(* ===== verification/DeleteProp.v ===== *)
(** * Delete propagation (src/crdt/apply/delete_propagation.rs)

    The snapshot of the delete log and the fan-out of inbound delete-log
    entries into their target tables. *)

From S2P Require Import Prelude Utf8 Hashing Names Json Sql Mini Hlc Lww Trigger Report Errors Value Scanner Policy Grouping Row.

Section delete_log.
Context `{Unicode} `{Serde} {db : Type} `{Rusqlite db}.

Definition shadow_row (row : list SqlValue) : res DatabaseError (string * string * option string) :=
  db_from_sql (t ← get_string row 0; pks ← get_string row 1; h ← get_opt_string row 2; Ok (t, pks, h)).

(** Entries without an HLC or with an unreadable key map are left out. *)
Definition add_shadow (m : DeleteShadowMap) (entry : string * string * option string)
    : DeleteShadowMap :=
  let '(table, pks_str, del_hlc) := entry in
  match del_hlc, from_str_map pks_str with
  | Some h, Some pks_map => <[table := default [] (m !! table) ++ [(pks_map, h)]]> m
  | _, _ => m
  end.

Definition load_delete_shadow_map (tx : db) : res DatabaseError DeleteShadowMap :=
  rows ← db_from_sql (query tx SelectDeleteLog []);
  entries ← try_map shadow_row rows;
  Ok (fold_left add_shadow entries ∅).

(** The row identity checks shared by the propagation of one entry: [None]
    is a [continue]. *)
Definition same_names (a b : list string) : bool :=
  bool_decide (list_to_set a =@{gset string} list_to_set b).

Definition delete_target (tx : db) (target_table row_pks_json : string)
    : option (list watom * list SqlValue) :=
  if negb (is_safe_identifier target_table) then None
  else match from_str_map row_pks_json with
  | None => None
  | Some row_pks =>
      match get_table_schema tx target_table with
      | Ok schema =>
          if negb (has_column HLC_TIMESTAMP_COLUMN schema) || negb (has_column COLUMN_HLCS_COLUMN schema)
          then None
          else
            let expected_pks := pk_names schema in
            match expected_pks with
            | [] => None
            | _ =>
                if negb (same_names expected_pks (jkeys row_pks)) then None
                else match build_pk_where_from_map row_pks with
                | None => None
                | Some (w, values) =>
                    match convert_params values with
                    | Ok sql_params => Some (w, sql_params)
                    | _ => None
                    end
                end
            end
      | _ => None
      end
  end.

Definition target_row_hlc (tx : db) (table : string) (w : list watom) (ps : list SqlValue)
    : res DatabaseError (option string) :=
  match query_row tx (Select [HLC_TIMESTAMP_COLUMN] table w) ps ≫= (fun row => get_opt_string row 0) with
  | Ok h => Ok h
  | Err QueryReturnedNoRows => Ok None
  | Err e => Err (DbSqlite e)
  | Panic m => Panic m
  end.

Definition propagate_one (tx : db) (rep : ApplyReport) (id : string)
    : res DatabaseError (db * ApplyReport) :=
  match query_row tx SelectDeleteLogById [SText id] ≫=
        (fun row => t ← get_string row 0; pks ← get_string row 1; h ← get_opt_string row 2;
                    Ok (t, pks, h)) with
  | Err QueryReturnedNoRows => Ok (tx, rep)
  | Err e => Err (DbSqlite e)
  | Panic m => Panic m
  | Ok (target_table, row_pks_json, None) => Ok (tx, rep)
  | Ok (target_table, row_pks_json, Some delete_hlc) =>
      match delete_target tx target_table row_pks_json with
      | None => Ok (tx, rep)
      | Some (w, sql_params) =>
          target ← target_row_hlc tx target_table w sql_params;
          if negb (should_propagate_delete delete_hlc target)
          then Ok (tx, add_delete_target_newer 1 rep)
          else
            r ← db_from_sql (execute tx (Delete target_table w) sql_params);
            Ok (snd r, rep)
      end
  end.

Fixpoint propagate_deleted_rows_to_target_tables (tx : db) (delete_log_ids : list string)
    (rep : ApplyReport) : res DatabaseError (db * ApplyReport) :=
  match delete_log_ids with
  | [] => Ok (tx, rep)
  | id :: ids =>
      r ← propagate_one tx rep id;
      propagate_deleted_rows_to_target_tables (fst r) ids (snd r)
  end.
End delete_log.

(** ** Properties *)

(** The outcome of a delete does not depend on arrival order: an insert at
    HLC [h] is suppressed by a delete already in the log exactly when that delete,
    arriving later, would remove a row at [h]; ties go to the delete; a newer delete
    suppresses whatever an older one does; and an insert is suppressed exactly when
    some logged delete of the same key map is at least as new. *)
Theorem delete_order_irrelevant :
  (forall d h, delete_shadows_insert d h = should_propagate_delete d (Some h)) /\
  (forall d h, delete_shadows_insert d h = true <-> hlc_is_newer h d = false) /\
  (forall d d' h, cmp_le compare_hlc_strings d d' -> delete_shadows_insert d h = true ->
     delete_shadows_insert d' h = true) /\
  (forall d, should_propagate_delete d None = true) /\
  (forall pks h candidates, insert_suppressed_by_deletes pks h candidates = true <->
     exists pks' d, (pks', d) ∈ candidates /\ jmap_eqb pks' pks = true /\ hlc_is_newer h d = false).
Proof.
  assert (forall d h, delete_shadows_insert d h = true <-> hlc_is_newer h d = false) as Hs.
  { intros d h. unfold delete_shadows_insert, hlc_is_newer. by destruct (compare_hlc_strings h d). }
  split; [done|]. split; [exact Hs|]. split; [|split; [done|]].
  - intros d d' h Hle. rewrite !Hs, !hlc_not_newer_le. intros Hh. by eapply cmp_le_trans; [apply _| |].
  - intros pks h cands. unfold insert_suppressed_by_deletes. rewrite existsb_exists. split.
    + intros ([pks' d] & Hin%list_elem_of_In & [Hp Hd]%andb_true_iff). cbn in *. exists pks', d.
      rewrite <- Hs. auto.
    + intros (pks' & d & Hin%list_elem_of_In & Hp & Hd). exists (pks', d). split; [done|]. cbn.
      by rewrite (proj2 (Hs d h) Hd), andb_true_r.
Qed.

Lemma same_names_elem a b k : same_names a b = true -> k ∈ a <-> k ∈ b.
Proof.
  unfold same_names. intros Heq%bool_decide_eq_true.
  rewrite <- (elem_of_list_to_set (C := gset string)), Heq. apply elem_of_list_to_set.
Qed.

(** A propagated delete can hit one row identity only: a target is formed
    only for a safely named table with the CRDT metadata whose primary key is
    non-empty and is exactly the set of names in the log entry, and its WHERE
    clause constrains every one of them. *)
Theorem delete_target_exact `{Unicode} `{Serde} {db} `{Rusqlite db} (tx : db) table pks_json w ps :
  delete_target tx table pks_json = Some (w, ps) ->
  exists schema row_pks values,
    is_safe_identifier table = true /\ get_table_schema tx table = Ok schema /\
    has_column HLC_TIMESTAMP_COLUMN schema = true /\ has_column COLUMN_HLCS_COLUMN schema = true /\
    from_str_map pks_json = Some row_pks /\
    (forall k, k ∈ pk_names schema <-> k ∈ jkeys row_pks) /\ pk_names schema <> [] /\
    w = map where_atom row_pks /\ values = omap where_value row_pks /\ convert_params values = Ok ps /\
    (forall k, k ∈ pk_names schema -> WEq k ∈ w \/ WIsNull k ∈ w).
Proof.
  unfold delete_target. destruct (is_safe_identifier table) eqn:Hsafe; [cbn [negb]|done].
  destruct (from_str_map pks_json) as [row_pks|] eqn:Hmap; [|done].
  destruct (get_table_schema tx table) as [schema| |] eqn:Hsch; [|done..].
  destruct (has_column HLC_TIMESTAMP_COLUMN schema) eqn:Hh; [cbn [negb orb]|done].
  destruct (has_column COLUMN_HLCS_COLUMN schema) eqn:Hc; [cbn [negb]|done].
  destruct (pk_names schema) as [|pk0 pks0] eqn:Hpk; [done|].
  destruct (same_names (pk0 :: pks0) (jkeys row_pks)) eqn:Hsame; [cbn [negb]|done].
  destruct (build_pk_where_from_map row_pks) as [[w' values]|] eqn:Hw; [|done].
  destruct (convert_params values) as [ps'| |] eqn:Hps; [|done..].
  intros [= -> ->].
  pose proof (fun k => same_names_elem _ _ k Hsame) as Hk.
  apply build_pk_where_Some in Hw as [Hwm Hvm].
  exists schema, row_pks, values. rewrite Hpk. repeat split; try done; [by apply Hk..|].
  intros k Hkk%Hk. unfold jkeys in Hkk. rewrite Hwm. apply list_elem_of_fmap in Hkk as ([k' v] & -> & Hin).
  apply (list_elem_of_fmap_2 where_atom) in Hin. cbn [fst].
  unfold where_atom in Hin. cbn [fst snd] in Hin. destruct v; auto.
Qed.

Lemma delete_target_exact_witness :
  exists w ps, delete_target (mini_mem [mini_row "a" "v" "2/b"]) "items"
      (print_json (JObject [("id", JString "a")])) = Some (w, ps) /\
    w = [WEq "id"] /\ is_safe_identifier "items" = true.
Proof.
  exists [WEq "id"], [SText "a"].
  assert (delete_target (mini_mem [mini_row "a" "v" "2/b"]) "items"
      (print_json (JObject [("id", JString "a")])) = Some ([WEq "id"], [SText "a"])) as E
    by (vm_compute; reflexivity).
  split; [exact E|]. split; [reflexivity|].
  destruct (delete_target_exact _ _ _ _ _ E) as (schema & row_pks & values & Hs & _). exact Hs.
Defined.
Lemma find_or_add_fresh cols :
  (forall name col, In name cols -> last_ident name = Some col -> to_ascii_lowercase col <> HLC_TIMESTAMP_COLUMN) ->
  find_or_add_column cols HLC_TIMESTAMP_COLUMN =
    (cols ++ [name_of_ident (Ident_new HLC_TIMESTAMP_COLUMN)], length cols).
Proof.
  intros Hno. unfold find_or_add_column.
  destruct (position _ _) as [i|] eqn:Hp; [exfalso|done].
  apply position_Some in Hp as [(name & Hname & Hnm) _]. unfold names_column in Hnm.
  destruct (last_ident name) as [c|] eqn:Hc; [|done]. apply String.eqb_eq in Hnm as ->.
  apply list_elem_of_lookup_2, list_elem_of_In in Hname. by apply (Hno name HLC_TIMESTAMP_COLUMN Hname Hc).
Qed.

Lemma transform_insert_fits `{Uhlc} `{SqlParser} i ts i' cols' idx :
  transform_insert InsertTransformer_new i ts = Ok i' ->
  find_or_add_column (in_columns i) HLC_TIMESTAMP_COLUMN = (cols', idx) ->
  in_columns i' = cols' /\ (fits (in_columns i) (in_source i) -> fits cols' (in_source i')) /\
  in_on i' = augment_on InsertTransformer_new (in_on i) ts.
Proof.
  unfold transform_insert. intros ([] & _ & Hr)%bind_Ok Hf.
  destruct (in_columns i) as [|col0 cols0] eqn:Hcols; [done|]. rewrite <- Hcols in *.
  destruct (match in_source i with Some _ => _ | None => _ end) eqn:Hwild; [done|].
  change (hlc_timestamp_column InsertTransformer_new) with HLC_TIMESTAMP_COLUMN in Hr.
  rewrite Hf in Hr. apply bind_Ok in Hr as (q' & Hq & [= <-]). cbn [in_columns in_source in_on].
  split; [done|]. split; [|done]. destruct (in_source i) as [[body qr]|]; [|done].
  destruct body as [[p f s r]| | |rows r| | |]; try done; injection Hq as <-; cbn.
  - intros Hl. by destruct (stamped_row_set_or_push _ _ _ (UnnamedExpr (string_literal (ts_to_string ts))) p Hf Hl).
  - intros Hl. rewrite Forall_map. eapply Forall_impl; [exact Hl|]. intros row Hrow.
    by destruct (stamped_row_set_or_push _ _ _ (string_literal (ts_to_string ts)) row Hf Hrow).
Qed.

Lemma parse_crdt_write_spares `{SqlParser} sql stmt : parse_crdt_write sql = Ok stmt -> spares_metadata stmt.
Proof.
  unfold parse_crdt_write. intros (s & _ & Hp)%bind_Ok. destruct (behind_with s); [done|].
  destruct (List.find _ _) eqn:Hf; [done|]. injection Hp as ->. by apply no_meta_written.
Qed.

(** What stamping makes of the columns an upsert assigns. *)
Lemma augment_on_names `{Uhlc} `{SqlParser} on ts : names_once (upsert_names on) ->
  names_once (upsert_names (augment_on InsertTransformer_new on ts)) <->
  ~ exists name col, In name (upsert_names on) /\ last_ident name = Some col /\
      In (to_ascii_lowercase col) [HLC_TIMESTAMP_COLUMN; COLUMN_HLCS_COLUMN].
Proof.
  destruct on as [[target [|a sel]|o]|]; cbn; try (intros Hn; split; [by intros _ (? & ? & [] & _)|done]).
  unfold augment_do_update. rewrite flat_map_app. apply names_once_stamps.
Qed.

(** C30: stamping keeps a write well formed: when a statement the write path admits
    names every column once - among the columns it inserts or assigns, and among those
    its ON CONFLICT clause assigns - and gives every row one value per column, then for
    every kind of statement the transformer accepts so does the statement it makes of
    it: the HLC column it appends is never a second one, whatever the case of the
    caller's names, and no row is left short or overlong. The one exception is exact: an
    upsert of a synced table that assigns the HLC or the column-HLC column in another
    spelling of its case, which then is assigned twice. *)
Theorem stamping_keeps_well_formed `{Unicode} `{Uhlc} `{SqlParser} sql stmt ts stmt' changed :
  parse_crdt_write sql = Ok stmt -> well_formed stmt ->
  transform_execute_statement stmt ts = Ok (stmt', changed) ->
  (well_formed stmt' <-> ~ respells_metadata stmt).
Proof.
  intros Hs%parse_crdt_write_spares [Hnames Hwf] Ht.
  pose proof (fun name col => spares_hlc stmt name col Hs) as Hno.
  assert (forall s, (forall i, s <> StInsert i) -> ~ respells_metadata s) as Hother by (by intros s Hi (i & _ & _ & _ & -> & _); destruct (Hi i)).
  destruct stmt as [q|i|u|dl|ct|al| | | |]; cbn in Ht;
    try (injection Ht as <- <-; split; [intros _; by apply Hother|done]).
  - assert (stmt' = StInsert i /\ ~ respells_metadata (StInsert i) \/
      exists table i', in_table i = TableName table /\ is_crdt_sync_table table = true /\
        transform_insert InsertTransformer_new i ts = Ok i' /\ stmt' = StInsert i')
      as [[-> Hr]|(table & i' & Htab & Hsync & Hi & ->)]; [|by split|].
    { destruct (in_table i) as [table|] eqn:Htab;
        [|left; injection Ht as <- <-; split; [done|intros (? & ? & ? & ? & [= <-] & ? & _); congruence]].
      destruct (is_crdt_sync_table table) eqn:Hsync;
        [|left; injection Ht as <- <-; split; [done|intros (? & ? & ? & ? & [= <-] & ? & ? & _); congruence]].
      apply bind_Ok in Ht as (i' & Hi & [= <- <-]). right. by exists table, i'. }
    destruct Hwf as [Hfits Hon]. destruct (transform_insert_fits _ _ _ _ _ Hi (find_or_add_fresh _ Hno)) as (Hc & Hf & Ho).
    pose proof (augment_on_names (in_on i) ts Hon) as Haug. rewrite <- Ho in Haug. split.
    + intros (_ & _ & Hw%Haug) (? & ? & name & col & [= <-] & _ & _ & Hrest). apply Hw. by exists name, col.
    + intros Hr. split; cbn [written_names]; rewrite Hc; [by apply names_once_hlc|]. split; [by apply Hf|].
      apply Haug. intros (name & col & Hrest). apply Hr. by exists i, table, name, col.
  - assert (~ respells_metadata (StUpdate u)) as Hr by by apply Hother.
    assert (well_formed stmt'); [|by split]. cbn [written_names] in *.
    destruct (tw_relation _) eqn:Htw; try by injection Ht as <- <-; split; cbn; rewrite ?Htw.
    destruct (is_crdt_sync_table _); injection Ht as <- <-; (split; [|done]); cbn; rewrite Htw; [|done].
    rewrite flat_map_app. cbn. by apply names_once_hlc.
  - split; [intros _; by apply Hother|intros _]. destruct (is_crdt_sync_table _); [|by injection Ht as <- <-].
    by apply bind_Ok in Ht as (c & _ & [= <- <-]).
  - split; [intros _; by apply Hother|intros _]. destruct (is_crdt_sync_table _); by injection Ht as <- <-.
Qed.

(** ** One HLC for the whole transaction *)

(** The upsert of the clock row is a row-level write of the configuration
    table: its pre-update hook, and no other, fires. *)
Class LiveLaws db `{LiveDb db} : Prop := {
  upsert_raises : forall c ps, raised c ConfigUpsertHlc ps = [EvWrite TABLE_CRDT_CONFIGS];
}.

Section shared.
Context `{Unicode} `{Uhlc} `{SqlParser} {db : Type} `{HL : LiveLaws db}.

Lemma io_map_err_Ok {C E F A} (f : E -> F) (m : conn_io C E A) c a c' :
  io_map_err f m c = (Ok a, c') <-> m c = (Ok a, c').
Proof.
  unfold io_map_err. destruct (m c) as [r c1]. split.
  - intros [= Hr <-]. by apply map_err_Ok in Hr as ->.
  - by intros [= -> ->].
Qed.

Lemma select_current_hlc_Ok now (c : LiveTx db) s c' :
  select_current_hlc now c = (Ok s, c') ->
  exists t, s = ts_to_string t /\ tx_hlc_slot (fst (lt_conn c')) = mkMutex (Some t) false /\
    m_poisoned (write_pending (fst (lt_conn c'))) = false /\
    (forall t0, pinned t0 (lt_conn c) -> t = t0 /\ lt_conn c' = lt_conn c) /\ lt_db c' = lt_db c.
Proof.
  unfold select_current_hlc. destruct (prepare _ _); [|done..]. unfold current_or_new_tx_hlc.
  destruct (lt_conn c) as [[[slot ps] [w pw] ch ob] svc] eqn:Hc. cbn.
  unfold mutex_lock. cbn. destruct pw; [done|]. destruct ps; [done|].
  destruct (if w then slot else None) as [t|] eqn:Hs.
  - intros [= <- <-]. exists t. destruct w; [|done]. subst slot. cbn. do 3 (split; [done|]).
    split; [|done]. by intros t0 [_ [= ->]].
  - destruct (new_timestamp svc now) as [[ts| |] svc'] eqn:Hn; intros [= <- <-]. exists ts. cbn.
    do 3 (split; [done|]). split; [|done]. intros t0 [[= ->] [= ->]]. done.
Qed.

Lemma tx_scoped_hlc_Ok now now2 (c : LiveTx db) t c' :
  tx_scoped_hlc now now2 c = (Ok t, c') ->
  exists s n, ts_from_str (ts_to_string s) = Ok t /\ pinned s (lt_conn c') /\
    (forall s0, pinned s0 (lt_conn c) -> s = s0) /\
    execute (lt_db c) ConfigUpsertHlc [SText HLC_TIMESTAMP_TYPE; SText (ts_to_string t)] = Ok (n, lt_db c').
Proof.
  unfold tx_scoped_hlc. intros (str & c1 & Hs%io_map_err_Ok & Hr)%io_bind_Ok.
  apply select_current_hlc_Ok in Hs as (s & -> & Hslot & Hpw & Hpin & Hdb).
  apply io_bind_Ok in Hr as (t1 & c2 & (Ht%map_err_Ok & ->)%io_read_Ok & Hr).
  apply io_bind_Ok in Hr as ([] & c3 & Hu%io_map_err_Ok & Hr).
  apply io_bind_Ok in Hr as ([] & c4 & Hp%io_map_err_Ok & [= <- <-]).
  unfold on_hlc in Hu. destruct (update_with_timestamp _ _ _) as [r svc]. injection Hu as -> <-.
  unfold io_exec, persist_timestamp in Hp. cbn in Hp. rewrite upsert_raises in Hp.
  destruct (execute (lt_db c1) _ _) as [[n d]| |] eqn:Hex; cbn in Hp; [|done..]. injection Hp as <-. cbn [lt_conn lt_db].
  exists s, n. split; [done|]. split.
  - cbn [run step fst snd]. unfold pinned, preupdate_hook. cbn [fst].
    cbn. rewrite Hslot. unfold mutex_update. by rewrite Hpw.
  - split; [intros s0 Hs0; by destruct (Hpin s0 Hs0)|]. by rewrite <- Hdb.
Qed.

Lemma transform_write_Ok now now2 stmt (c : LiveTx db) w c' :
  transform_write now now2 stmt c = (Ok w, c') ->
  tx_scoped_hlc now now2 c = (Ok (tw_hlc w), c') /\
  transform_execute_statement stmt (tw_hlc w) = Ok (tw_statement w, tw_schema_changed w) /\
  tw_sql w = strip_main_schema_prefix (statement_to_string (tw_statement w)).
Proof.
  unfold transform_write. intros (t & c1 & Ht & Hr)%io_bind_Ok.
  apply io_bind_Ok in Hr as ([s ch] & c2 & (Hx & ->)%io_read_Ok & [= <- <-]). by cbn.
Qed.

(** C15: every stamped statement of a transaction and every trigger in it carry
    one HLC: after a statement was stamped, the HLC it got is on disk as the clock
    row, and whatever rows are written and however often [current_hlc()] is asked
    before the transaction ends, the triggers read the slot that produced it and
    the next stamped statement - with any clock reading and any database value -
    is stamped with the same HLC. *)
Theorem transaction_shares_one_hlc `{!HlcStore db} now now2 stmt (c : LiveTx db) w c'
    evs d now3 now4 stmt' w' c'' :
  transform_write now now2 stmt c = (Ok w, c') ->
  forallb in_tx evs = true ->
  transform_write now3 now4 stmt' (mkLive d (fst (run (lt_conn c') evs))) = (Ok w', c'') ->
  query (lt_db c') ConfigGetHlc [SText HLC_TIMESTAMP_TYPE] = Ok [[SText (ts_to_string (tw_hlc w))]] /\
  tw_hlc w' = tw_hlc w /\
  exists s, snd (run (lt_conn c') evs) = map (seen_in_tx s) evs /\
    ts_from_str (ts_to_string s) = Ok (tw_hlc w).
Proof.
  intros (Hw & _ & _)%transform_write_Ok Hevs (Hw' & _ & _)%transform_write_Ok.
  apply tx_scoped_hlc_Ok in Hw as (s & n & Hs & Hp & _ & Hex).
  split; [by eapply hlc_stored|].
  destruct (pinned_run s _ evs Hp Hevs) as (st & Hrun & Hp' & _). rewrite Hrun in *. cbn [fst snd] in *.
  apply tx_scoped_hlc_Ok in Hw' as (s' & n' & Hs' & _ & Hsame & _).
  cbn [lt_conn] in Hsame. apply Hsame in Hp' as ->. split; [congruence|]. by exists s.
Qed.
End shared.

——

§ **Description of the task**
In the listing above, transcribe exactly everything from the line containing "apply io_bind_Ok in Hr as ([] & c4" down to the line containing "- cbn [run step", including both and nothing more.

§ **Solution for this task**
  apply io_bind_Ok in Hr as ([] & c4 & Hp%io_map_err_Ok & [= <- <-]).
  unfold on_hlc in Hu. destruct (update_with_timestamp _ _ _) as [r svc]. injection Hu as -> <-.
  unfold io_exec, persist_timestamp in Hp. cbn in Hp. rewrite upsert_raises in Hp.
  destruct (execute (lt_db c1) _ _) as [[n d]| |] eqn:Hex; cbn in Hp; [|done..]. injection Hp as <-. cbn [lt_conn lt_db].
  exists s, n. split; [done|]. split.
  - cbn [run step fst snd]. unfold pinned, preupdate_hook. cbn [fst].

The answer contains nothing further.